Repeat verbatim, and only, the lines of the data below, beginning at the line that contains "[_text] writes U+FFFD;" and stopping after the line that contains "Definition clean_text (t".

========================================

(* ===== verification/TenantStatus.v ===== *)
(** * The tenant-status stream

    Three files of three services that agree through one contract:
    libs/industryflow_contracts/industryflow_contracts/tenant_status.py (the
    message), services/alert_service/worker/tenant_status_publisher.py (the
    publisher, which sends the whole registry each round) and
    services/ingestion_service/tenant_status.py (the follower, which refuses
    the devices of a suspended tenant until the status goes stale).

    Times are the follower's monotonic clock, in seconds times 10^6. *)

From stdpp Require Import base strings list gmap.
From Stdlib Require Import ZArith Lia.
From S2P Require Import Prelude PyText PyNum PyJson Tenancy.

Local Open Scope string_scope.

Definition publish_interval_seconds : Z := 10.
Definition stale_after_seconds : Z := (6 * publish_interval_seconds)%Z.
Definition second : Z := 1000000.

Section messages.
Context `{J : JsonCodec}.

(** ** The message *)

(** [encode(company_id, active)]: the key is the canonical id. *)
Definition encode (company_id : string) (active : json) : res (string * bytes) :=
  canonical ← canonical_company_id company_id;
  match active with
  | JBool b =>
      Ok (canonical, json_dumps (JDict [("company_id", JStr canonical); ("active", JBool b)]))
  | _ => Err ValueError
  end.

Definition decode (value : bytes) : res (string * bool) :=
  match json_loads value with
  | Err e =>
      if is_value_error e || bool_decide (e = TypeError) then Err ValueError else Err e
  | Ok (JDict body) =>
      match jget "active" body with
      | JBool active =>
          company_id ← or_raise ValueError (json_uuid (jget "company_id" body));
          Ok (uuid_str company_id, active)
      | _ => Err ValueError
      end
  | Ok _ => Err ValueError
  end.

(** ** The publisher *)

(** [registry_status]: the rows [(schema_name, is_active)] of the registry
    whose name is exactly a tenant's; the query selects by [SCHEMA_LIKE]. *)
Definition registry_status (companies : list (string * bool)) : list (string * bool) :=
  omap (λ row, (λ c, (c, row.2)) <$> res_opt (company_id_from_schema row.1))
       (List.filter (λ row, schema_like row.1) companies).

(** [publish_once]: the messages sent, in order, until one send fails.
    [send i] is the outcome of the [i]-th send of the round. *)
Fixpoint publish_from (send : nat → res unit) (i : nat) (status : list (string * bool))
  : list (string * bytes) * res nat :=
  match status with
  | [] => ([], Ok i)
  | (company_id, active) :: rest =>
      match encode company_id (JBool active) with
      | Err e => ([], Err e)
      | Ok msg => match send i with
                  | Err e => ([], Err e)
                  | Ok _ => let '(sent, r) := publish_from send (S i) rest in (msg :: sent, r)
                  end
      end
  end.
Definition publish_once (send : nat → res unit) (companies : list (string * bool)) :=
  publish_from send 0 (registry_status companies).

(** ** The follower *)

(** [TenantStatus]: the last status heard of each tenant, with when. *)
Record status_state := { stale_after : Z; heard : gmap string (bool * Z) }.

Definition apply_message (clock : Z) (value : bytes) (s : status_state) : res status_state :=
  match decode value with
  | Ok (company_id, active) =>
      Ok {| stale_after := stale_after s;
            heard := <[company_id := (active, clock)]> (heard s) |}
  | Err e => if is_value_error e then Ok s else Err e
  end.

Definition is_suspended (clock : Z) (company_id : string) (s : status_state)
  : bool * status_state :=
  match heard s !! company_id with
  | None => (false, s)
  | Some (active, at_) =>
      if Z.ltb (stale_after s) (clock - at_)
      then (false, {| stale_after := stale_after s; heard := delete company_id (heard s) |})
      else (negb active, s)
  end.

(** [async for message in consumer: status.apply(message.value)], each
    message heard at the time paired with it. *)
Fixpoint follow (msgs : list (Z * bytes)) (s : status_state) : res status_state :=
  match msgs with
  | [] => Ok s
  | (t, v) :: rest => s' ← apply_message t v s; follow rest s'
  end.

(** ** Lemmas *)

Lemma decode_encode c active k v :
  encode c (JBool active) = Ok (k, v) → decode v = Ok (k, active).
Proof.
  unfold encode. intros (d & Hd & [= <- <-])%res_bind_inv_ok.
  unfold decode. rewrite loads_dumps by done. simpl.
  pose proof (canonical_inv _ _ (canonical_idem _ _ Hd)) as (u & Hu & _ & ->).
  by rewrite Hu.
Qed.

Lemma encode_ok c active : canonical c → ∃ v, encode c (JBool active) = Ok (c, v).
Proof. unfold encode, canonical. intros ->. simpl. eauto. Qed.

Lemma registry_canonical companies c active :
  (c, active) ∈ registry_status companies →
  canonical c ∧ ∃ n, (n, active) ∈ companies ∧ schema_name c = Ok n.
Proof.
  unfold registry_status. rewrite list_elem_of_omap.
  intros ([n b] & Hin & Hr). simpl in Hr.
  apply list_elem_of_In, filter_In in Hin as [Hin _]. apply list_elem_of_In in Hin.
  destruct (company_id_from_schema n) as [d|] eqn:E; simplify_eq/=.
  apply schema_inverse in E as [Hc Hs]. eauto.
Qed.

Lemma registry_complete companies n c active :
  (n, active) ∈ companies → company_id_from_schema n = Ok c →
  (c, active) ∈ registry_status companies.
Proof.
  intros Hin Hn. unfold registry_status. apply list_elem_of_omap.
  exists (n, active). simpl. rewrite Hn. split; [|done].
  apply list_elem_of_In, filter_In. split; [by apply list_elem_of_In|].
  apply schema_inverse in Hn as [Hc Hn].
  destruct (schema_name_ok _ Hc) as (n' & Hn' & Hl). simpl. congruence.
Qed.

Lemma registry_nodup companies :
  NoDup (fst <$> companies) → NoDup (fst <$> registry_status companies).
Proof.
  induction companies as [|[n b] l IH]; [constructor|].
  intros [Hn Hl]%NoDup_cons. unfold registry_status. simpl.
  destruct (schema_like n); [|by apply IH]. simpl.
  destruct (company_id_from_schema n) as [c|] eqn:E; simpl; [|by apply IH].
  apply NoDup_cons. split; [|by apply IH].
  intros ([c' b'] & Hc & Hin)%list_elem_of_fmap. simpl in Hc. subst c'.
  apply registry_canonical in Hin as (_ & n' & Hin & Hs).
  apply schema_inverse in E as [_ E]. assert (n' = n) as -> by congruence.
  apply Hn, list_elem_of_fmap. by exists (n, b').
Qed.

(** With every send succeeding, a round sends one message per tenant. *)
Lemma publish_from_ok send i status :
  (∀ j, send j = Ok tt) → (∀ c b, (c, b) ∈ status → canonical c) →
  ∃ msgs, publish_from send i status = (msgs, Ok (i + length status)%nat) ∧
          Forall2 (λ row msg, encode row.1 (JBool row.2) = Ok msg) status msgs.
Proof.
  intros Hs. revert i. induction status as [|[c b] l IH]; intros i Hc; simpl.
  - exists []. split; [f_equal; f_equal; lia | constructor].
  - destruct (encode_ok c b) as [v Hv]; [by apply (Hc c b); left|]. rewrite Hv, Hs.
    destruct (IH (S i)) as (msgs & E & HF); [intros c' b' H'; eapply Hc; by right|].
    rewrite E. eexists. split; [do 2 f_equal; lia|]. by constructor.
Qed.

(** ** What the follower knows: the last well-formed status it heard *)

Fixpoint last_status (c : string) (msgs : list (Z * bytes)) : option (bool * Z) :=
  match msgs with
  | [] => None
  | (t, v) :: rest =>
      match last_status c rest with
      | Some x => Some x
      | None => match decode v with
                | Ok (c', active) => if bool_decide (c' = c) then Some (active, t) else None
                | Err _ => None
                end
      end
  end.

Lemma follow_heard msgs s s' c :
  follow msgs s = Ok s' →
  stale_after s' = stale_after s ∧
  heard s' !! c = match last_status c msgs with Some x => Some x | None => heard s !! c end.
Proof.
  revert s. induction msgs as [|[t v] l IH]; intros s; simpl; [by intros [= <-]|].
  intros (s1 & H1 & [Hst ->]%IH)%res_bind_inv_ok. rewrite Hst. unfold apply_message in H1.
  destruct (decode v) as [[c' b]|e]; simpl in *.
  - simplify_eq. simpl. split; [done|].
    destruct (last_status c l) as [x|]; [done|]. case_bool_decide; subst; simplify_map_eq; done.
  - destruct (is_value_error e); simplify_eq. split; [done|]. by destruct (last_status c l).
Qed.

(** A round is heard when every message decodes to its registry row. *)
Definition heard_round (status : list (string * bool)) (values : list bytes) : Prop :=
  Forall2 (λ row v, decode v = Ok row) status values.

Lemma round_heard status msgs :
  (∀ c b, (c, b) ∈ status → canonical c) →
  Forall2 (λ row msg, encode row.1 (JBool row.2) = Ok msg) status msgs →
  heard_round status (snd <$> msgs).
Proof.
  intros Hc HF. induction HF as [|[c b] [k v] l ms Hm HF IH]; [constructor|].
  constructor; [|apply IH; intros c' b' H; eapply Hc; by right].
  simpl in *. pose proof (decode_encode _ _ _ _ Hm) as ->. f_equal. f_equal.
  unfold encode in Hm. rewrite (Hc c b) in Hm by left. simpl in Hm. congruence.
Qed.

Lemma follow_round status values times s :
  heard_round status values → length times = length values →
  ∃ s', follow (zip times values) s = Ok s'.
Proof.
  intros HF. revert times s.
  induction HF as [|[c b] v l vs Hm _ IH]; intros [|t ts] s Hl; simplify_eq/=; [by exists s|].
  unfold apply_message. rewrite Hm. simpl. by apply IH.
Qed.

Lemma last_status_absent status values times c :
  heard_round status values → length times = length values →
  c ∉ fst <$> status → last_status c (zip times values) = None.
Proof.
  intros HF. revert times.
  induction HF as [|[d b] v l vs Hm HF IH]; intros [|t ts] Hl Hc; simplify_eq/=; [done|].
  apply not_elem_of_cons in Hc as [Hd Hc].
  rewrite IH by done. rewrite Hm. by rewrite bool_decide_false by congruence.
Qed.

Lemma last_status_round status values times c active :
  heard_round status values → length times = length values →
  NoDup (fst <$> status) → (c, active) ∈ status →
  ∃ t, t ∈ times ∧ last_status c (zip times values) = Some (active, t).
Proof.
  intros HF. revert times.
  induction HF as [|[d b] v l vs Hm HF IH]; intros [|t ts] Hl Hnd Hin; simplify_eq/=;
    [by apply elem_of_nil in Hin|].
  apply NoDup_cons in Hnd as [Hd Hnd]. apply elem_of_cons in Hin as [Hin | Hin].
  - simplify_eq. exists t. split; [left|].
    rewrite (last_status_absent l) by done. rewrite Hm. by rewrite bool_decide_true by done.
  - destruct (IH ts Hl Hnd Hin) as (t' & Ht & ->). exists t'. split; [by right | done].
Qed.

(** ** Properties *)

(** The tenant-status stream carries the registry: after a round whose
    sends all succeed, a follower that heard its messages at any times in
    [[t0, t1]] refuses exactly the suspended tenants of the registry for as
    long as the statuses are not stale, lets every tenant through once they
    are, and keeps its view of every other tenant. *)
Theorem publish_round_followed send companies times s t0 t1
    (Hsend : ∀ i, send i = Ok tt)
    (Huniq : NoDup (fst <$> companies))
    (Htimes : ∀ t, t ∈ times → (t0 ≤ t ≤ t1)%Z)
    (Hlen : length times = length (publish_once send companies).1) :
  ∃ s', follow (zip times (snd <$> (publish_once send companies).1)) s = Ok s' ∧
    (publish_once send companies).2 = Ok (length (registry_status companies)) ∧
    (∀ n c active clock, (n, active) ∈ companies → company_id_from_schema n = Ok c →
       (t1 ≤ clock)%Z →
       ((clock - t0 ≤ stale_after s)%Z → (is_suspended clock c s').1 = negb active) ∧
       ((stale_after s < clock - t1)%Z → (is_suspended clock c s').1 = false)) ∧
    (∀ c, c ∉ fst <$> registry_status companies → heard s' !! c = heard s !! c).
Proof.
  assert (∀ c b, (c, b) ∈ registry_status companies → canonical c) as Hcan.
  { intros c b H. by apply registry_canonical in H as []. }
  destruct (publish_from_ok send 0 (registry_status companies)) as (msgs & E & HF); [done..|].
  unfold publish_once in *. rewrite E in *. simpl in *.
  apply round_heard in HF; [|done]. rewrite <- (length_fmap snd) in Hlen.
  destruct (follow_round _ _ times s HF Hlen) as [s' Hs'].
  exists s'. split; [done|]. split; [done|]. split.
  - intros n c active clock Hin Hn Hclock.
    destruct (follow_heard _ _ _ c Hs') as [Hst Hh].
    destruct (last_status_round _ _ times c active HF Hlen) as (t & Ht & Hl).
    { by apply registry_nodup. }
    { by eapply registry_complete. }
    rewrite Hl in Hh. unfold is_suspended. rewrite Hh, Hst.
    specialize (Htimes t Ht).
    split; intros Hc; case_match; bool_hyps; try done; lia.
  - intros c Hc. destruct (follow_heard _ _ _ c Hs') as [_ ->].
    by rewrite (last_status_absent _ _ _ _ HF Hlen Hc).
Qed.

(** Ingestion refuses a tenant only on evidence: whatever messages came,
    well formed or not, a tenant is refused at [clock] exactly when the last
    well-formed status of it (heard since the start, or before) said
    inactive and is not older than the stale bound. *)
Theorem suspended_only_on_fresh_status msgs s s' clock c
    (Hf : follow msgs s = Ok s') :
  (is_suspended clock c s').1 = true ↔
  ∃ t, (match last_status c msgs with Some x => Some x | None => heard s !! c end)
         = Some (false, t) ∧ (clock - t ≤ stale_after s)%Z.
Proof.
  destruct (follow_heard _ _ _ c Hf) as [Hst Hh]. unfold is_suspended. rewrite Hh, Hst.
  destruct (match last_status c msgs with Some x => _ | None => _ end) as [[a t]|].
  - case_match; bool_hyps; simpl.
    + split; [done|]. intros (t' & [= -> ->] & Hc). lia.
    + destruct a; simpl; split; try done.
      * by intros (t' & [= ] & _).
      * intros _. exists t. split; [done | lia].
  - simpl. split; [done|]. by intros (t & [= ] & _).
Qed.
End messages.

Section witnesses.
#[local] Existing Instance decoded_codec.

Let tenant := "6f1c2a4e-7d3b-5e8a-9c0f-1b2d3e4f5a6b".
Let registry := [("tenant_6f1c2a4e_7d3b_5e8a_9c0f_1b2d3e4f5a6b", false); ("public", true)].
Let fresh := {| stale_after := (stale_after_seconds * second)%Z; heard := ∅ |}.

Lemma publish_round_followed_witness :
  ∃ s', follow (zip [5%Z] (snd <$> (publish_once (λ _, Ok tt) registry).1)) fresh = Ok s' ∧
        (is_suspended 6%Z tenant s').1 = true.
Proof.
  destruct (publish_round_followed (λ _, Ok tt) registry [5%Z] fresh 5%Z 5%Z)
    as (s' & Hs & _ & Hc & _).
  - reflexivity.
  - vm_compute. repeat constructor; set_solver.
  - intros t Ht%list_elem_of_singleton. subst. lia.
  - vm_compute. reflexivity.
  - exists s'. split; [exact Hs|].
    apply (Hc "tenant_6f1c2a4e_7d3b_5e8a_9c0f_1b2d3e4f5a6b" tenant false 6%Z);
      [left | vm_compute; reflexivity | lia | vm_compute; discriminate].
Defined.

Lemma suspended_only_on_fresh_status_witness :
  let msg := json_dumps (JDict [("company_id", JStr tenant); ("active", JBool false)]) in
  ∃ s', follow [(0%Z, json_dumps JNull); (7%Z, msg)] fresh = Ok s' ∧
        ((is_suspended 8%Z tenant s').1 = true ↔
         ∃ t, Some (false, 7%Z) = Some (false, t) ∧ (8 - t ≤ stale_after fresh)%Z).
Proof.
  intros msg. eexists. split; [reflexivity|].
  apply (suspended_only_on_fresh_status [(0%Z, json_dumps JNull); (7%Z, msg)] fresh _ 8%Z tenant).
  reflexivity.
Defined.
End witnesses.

========================================

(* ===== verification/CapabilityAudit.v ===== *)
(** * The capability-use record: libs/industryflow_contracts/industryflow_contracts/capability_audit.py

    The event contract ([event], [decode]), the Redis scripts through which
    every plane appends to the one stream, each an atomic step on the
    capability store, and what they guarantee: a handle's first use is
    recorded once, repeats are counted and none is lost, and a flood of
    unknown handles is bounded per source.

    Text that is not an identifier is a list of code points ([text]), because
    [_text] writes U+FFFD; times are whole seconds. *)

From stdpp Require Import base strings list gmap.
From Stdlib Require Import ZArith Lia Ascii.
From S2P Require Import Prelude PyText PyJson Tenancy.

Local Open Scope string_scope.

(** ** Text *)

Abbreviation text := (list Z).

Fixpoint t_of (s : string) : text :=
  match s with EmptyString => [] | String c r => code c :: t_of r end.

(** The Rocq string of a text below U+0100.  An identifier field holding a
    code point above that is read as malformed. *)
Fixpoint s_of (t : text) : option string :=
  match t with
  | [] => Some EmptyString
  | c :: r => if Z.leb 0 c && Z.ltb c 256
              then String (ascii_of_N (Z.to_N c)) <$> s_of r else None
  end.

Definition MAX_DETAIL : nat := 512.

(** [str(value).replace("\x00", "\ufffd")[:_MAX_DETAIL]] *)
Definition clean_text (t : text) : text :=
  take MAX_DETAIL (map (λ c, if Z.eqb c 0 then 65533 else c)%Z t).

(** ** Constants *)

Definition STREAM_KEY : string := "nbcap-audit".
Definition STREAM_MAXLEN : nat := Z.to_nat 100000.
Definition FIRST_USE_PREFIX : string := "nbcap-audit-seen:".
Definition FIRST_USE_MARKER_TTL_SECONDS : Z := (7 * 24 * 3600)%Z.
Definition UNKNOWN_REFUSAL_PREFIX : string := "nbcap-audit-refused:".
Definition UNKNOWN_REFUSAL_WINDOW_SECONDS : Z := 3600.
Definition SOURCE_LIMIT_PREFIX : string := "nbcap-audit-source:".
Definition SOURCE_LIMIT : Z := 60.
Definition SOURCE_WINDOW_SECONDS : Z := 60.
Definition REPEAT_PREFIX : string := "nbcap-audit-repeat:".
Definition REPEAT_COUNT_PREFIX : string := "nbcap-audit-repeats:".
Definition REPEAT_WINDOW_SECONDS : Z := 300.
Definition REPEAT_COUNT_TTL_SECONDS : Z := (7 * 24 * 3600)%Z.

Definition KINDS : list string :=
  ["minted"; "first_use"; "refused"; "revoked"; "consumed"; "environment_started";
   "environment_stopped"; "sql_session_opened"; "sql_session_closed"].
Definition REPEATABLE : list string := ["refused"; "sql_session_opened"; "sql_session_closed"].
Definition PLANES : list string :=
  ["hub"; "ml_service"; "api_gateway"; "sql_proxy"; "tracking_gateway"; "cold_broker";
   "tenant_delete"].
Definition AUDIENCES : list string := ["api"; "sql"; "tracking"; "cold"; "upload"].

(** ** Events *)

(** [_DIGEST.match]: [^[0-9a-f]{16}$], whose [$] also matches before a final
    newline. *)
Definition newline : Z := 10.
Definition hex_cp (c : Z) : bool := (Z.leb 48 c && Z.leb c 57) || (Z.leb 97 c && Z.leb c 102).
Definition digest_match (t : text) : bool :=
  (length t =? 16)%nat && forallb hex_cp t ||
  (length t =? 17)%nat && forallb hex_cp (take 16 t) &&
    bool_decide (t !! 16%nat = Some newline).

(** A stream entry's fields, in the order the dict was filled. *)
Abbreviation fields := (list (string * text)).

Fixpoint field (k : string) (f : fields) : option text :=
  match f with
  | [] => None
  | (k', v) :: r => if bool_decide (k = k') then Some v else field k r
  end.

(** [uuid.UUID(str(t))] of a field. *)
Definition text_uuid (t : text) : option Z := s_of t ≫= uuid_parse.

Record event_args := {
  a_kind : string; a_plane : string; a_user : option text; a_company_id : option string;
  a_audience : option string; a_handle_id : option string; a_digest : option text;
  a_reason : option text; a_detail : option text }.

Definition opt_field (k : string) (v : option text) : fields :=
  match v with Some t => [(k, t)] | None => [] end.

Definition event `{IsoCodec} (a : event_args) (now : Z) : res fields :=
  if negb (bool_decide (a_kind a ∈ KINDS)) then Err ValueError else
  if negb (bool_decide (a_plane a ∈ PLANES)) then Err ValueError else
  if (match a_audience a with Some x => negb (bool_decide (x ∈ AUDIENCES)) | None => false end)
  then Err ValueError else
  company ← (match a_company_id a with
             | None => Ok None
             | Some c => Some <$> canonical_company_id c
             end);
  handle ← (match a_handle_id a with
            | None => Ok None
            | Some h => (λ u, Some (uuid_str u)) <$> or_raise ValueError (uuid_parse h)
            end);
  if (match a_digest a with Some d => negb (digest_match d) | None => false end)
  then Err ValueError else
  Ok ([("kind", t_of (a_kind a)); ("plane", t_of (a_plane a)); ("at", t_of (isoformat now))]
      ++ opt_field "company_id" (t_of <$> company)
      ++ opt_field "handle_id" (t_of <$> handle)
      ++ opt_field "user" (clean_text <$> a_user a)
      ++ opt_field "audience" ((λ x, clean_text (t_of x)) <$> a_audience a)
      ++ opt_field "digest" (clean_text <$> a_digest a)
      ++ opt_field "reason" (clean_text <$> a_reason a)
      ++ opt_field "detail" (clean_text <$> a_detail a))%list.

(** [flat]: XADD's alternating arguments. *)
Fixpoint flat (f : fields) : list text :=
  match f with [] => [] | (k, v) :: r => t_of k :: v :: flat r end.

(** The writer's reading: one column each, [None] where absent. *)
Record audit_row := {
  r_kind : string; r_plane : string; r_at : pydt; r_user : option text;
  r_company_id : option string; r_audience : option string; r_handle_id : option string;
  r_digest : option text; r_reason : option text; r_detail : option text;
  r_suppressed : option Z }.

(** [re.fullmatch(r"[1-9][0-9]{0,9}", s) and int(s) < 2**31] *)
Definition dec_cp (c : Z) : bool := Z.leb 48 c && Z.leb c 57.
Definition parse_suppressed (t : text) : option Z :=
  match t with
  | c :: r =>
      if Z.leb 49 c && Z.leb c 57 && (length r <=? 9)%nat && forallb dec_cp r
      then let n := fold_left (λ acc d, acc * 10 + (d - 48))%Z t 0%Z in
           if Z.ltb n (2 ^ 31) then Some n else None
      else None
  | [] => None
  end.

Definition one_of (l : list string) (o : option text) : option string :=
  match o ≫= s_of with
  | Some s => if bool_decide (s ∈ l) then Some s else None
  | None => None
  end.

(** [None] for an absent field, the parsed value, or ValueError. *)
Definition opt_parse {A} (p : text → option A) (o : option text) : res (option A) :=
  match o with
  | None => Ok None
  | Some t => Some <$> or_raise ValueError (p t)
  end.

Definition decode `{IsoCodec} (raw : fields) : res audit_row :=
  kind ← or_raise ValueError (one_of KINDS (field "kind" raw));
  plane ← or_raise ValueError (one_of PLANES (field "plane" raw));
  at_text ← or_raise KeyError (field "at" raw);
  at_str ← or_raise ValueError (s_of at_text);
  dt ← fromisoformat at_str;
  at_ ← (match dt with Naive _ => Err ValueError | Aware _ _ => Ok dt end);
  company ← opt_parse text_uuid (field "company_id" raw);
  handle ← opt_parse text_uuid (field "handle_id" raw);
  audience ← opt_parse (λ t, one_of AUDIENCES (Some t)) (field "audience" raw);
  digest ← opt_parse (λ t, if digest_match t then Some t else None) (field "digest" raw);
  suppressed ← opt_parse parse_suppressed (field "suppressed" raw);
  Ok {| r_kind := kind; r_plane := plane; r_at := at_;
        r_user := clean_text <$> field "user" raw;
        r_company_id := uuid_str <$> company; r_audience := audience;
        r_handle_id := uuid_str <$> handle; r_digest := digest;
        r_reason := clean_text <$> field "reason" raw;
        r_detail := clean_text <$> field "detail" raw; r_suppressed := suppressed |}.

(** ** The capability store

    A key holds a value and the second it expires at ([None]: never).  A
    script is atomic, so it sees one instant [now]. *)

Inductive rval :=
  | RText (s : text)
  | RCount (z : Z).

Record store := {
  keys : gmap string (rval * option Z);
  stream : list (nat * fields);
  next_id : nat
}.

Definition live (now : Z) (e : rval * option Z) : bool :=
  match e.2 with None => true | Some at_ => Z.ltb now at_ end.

========================================

§ **Written solution**:
    [_text] writes U+FFFD; times are whole seconds. *)

From stdpp Require Import base strings list gmap.
From Stdlib Require Import ZArith Lia Ascii.
From S2P Require Import Prelude PyText PyJson Tenancy.

Local Open Scope string_scope.

(** ** Text *)

Abbreviation text := (list Z).

Fixpoint t_of (s : string) : text :=
  match s with EmptyString => [] | String c r => code c :: t_of r end.

(** The Rocq string of a text below U+0100.  An identifier field holding a
    code point above that is read as malformed. *)
Fixpoint s_of (t : text) : option string :=
  match t with
  | [] => Some EmptyString
  | c :: r => if Z.leb 0 c && Z.ltb c 256
              then String (ascii_of_N (Z.to_N c)) <$> s_of r else None
  end.

Definition MAX_DETAIL : nat := 512.

(** [str(value).replace("\x00", "\ufffd")[:_MAX_DETAIL]] *)
Definition clean_text (t : text) : text :=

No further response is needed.